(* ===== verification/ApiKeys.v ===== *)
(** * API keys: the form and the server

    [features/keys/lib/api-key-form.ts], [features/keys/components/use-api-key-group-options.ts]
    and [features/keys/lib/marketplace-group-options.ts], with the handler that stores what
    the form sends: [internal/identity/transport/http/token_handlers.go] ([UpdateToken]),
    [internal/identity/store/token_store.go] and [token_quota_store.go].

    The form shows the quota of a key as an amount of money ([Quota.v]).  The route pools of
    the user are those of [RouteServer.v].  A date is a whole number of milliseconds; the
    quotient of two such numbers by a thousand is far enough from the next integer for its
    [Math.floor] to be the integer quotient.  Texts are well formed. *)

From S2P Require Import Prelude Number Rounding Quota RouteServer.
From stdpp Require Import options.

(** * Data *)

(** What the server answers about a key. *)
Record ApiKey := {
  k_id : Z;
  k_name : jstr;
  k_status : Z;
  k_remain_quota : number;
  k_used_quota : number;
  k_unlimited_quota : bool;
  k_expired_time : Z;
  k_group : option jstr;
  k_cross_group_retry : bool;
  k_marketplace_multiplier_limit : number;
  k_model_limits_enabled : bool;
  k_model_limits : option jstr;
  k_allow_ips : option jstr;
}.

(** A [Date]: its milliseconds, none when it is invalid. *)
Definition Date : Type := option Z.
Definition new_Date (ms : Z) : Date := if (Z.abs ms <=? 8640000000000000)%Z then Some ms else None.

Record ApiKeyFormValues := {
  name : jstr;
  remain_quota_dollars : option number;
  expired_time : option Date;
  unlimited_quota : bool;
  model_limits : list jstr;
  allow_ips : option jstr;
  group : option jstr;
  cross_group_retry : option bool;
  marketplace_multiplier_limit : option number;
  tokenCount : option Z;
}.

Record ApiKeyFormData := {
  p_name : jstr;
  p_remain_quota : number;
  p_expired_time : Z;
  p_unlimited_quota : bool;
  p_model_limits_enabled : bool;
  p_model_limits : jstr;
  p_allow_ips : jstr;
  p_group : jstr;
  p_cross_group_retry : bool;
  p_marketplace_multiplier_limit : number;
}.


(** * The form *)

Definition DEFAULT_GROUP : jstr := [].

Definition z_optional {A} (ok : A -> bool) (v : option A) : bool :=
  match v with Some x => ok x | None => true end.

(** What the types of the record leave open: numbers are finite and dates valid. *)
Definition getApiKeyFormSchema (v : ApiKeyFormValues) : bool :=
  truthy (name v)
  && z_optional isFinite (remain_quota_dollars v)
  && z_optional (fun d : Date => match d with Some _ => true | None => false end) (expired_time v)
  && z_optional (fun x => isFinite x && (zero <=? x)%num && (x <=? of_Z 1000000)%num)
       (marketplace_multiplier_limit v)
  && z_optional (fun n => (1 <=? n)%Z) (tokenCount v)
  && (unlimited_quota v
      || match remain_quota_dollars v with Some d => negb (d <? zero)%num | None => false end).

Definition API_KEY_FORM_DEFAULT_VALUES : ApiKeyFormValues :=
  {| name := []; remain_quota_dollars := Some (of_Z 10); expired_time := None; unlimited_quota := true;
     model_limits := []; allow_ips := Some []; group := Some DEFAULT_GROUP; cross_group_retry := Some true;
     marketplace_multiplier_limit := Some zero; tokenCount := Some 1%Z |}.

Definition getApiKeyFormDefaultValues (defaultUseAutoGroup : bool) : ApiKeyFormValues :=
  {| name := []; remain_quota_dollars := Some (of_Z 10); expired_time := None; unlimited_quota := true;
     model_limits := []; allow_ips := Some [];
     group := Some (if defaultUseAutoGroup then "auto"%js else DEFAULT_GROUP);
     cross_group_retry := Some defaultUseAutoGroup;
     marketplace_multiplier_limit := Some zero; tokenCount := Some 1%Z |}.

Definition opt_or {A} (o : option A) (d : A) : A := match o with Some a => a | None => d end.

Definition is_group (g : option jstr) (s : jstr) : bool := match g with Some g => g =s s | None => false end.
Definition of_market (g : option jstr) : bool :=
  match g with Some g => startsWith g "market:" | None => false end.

Activity: Copy every line from the entries that contains the word "internal".

Written response:
    the form sends: [internal/identity/transport/http/token_handlers.go] ([UpdateToken]),
    [internal/identity/store/token_store.go] and [token_quota_store.go].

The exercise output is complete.